== DATA SHOWN ==

(** ** The parts that [re.split] returns *)

Lemma tag_scan_spans (s : text) :
  forall skip prev, Forall piece_ok (scan tag_pattern skip prev s).
Proof.
  induction s as [|c s IH]; intros skip prev; simpl; [constructor|].
  destruct skip as [|k]; [|apply IH].
  destruct (match_len tag_pattern prev (c :: s)) as [[|k]|] eqn:E.
  - constructor; [exact I | apply IH].
  - constructor; [|apply IH].
    apply tag_match_inv in E as [q [r [Hq [E En]]]].
    change (c :: firstn k s) with (firstn (S k) (c :: s)).
    rewrite E, En, firstn_app, Nat.sub_diag, firstn_all, firstn_O, app_nil_r.
    exact Hq.
  - constructor; [exact I | apply IH].
Qed.

Lemma split_pieces_shape (ps : list piece) :
  Forall piece_ok ps -> forall acc, text_first (split_pieces acc ps).
Proof.
  induction 1 as [|[c|m] ps Hpc Hps IH]; intros acc; simpl.
  - constructor.
  - apply IH.
  - constructor; [exact Hpc | apply IH].
Qed.

Lemma concat_split_pieces (ps : list piece) :
  forall acc, concat (split_pieces acc ps) = acc ++ flatten ps.
Proof.
  induction ps as [|[c|m] ps IH]; intros acc; simpl.
  - rewrite !app_nil_r. reflexivity.
  - rewrite IH, <- app_assoc. reflexivity.
  - rewrite IH. reflexivity.
Qed.

Lemma re_split_tag_shape (s : text) : text_first (re_split tag_pattern s).
Proof. apply split_pieces_shape, tag_scan_spans. Qed.

Lemma concat_re_split (r : regex) (s : text) : concat (re_split r s) = s.
Proof. unfold re_split. rewrite concat_split_pieces. apply flatten_finditer. Qed.

Lemma ends_with_iff (p s : text) : ends_with p s = true <-> exists a, s = a ++ p.
Proof.
  unfold ends_with. rewrite starts_with_iff. split.
  - intros [r H]. exists (rev r).
    rewrite <- (rev_involutive s), H, rev_app_distr, rev_involutive. reflexivity.
  - intros [a ->]. exists (rev a). apply rev_app_distr.
Qed.

Lemma drop_last_app (a p : text) : drop_last (length p) (a ++ p) = a.
Proof.
  unfold drop_last. rewrite length_app, Nat.add_sub, firstn_app, Nat.sub_diag.
  rewrite firstn_all, firstn_O, app_nil_r. reflexivity.
Qed.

===

PROBLEM TO WORK ON: For each line above that contains "list", make a copy.

WRITTEN RESPONSE:
Lemma split_pieces_shape (ps : list piece) :
Lemma concat_split_pieces (ps : list piece) :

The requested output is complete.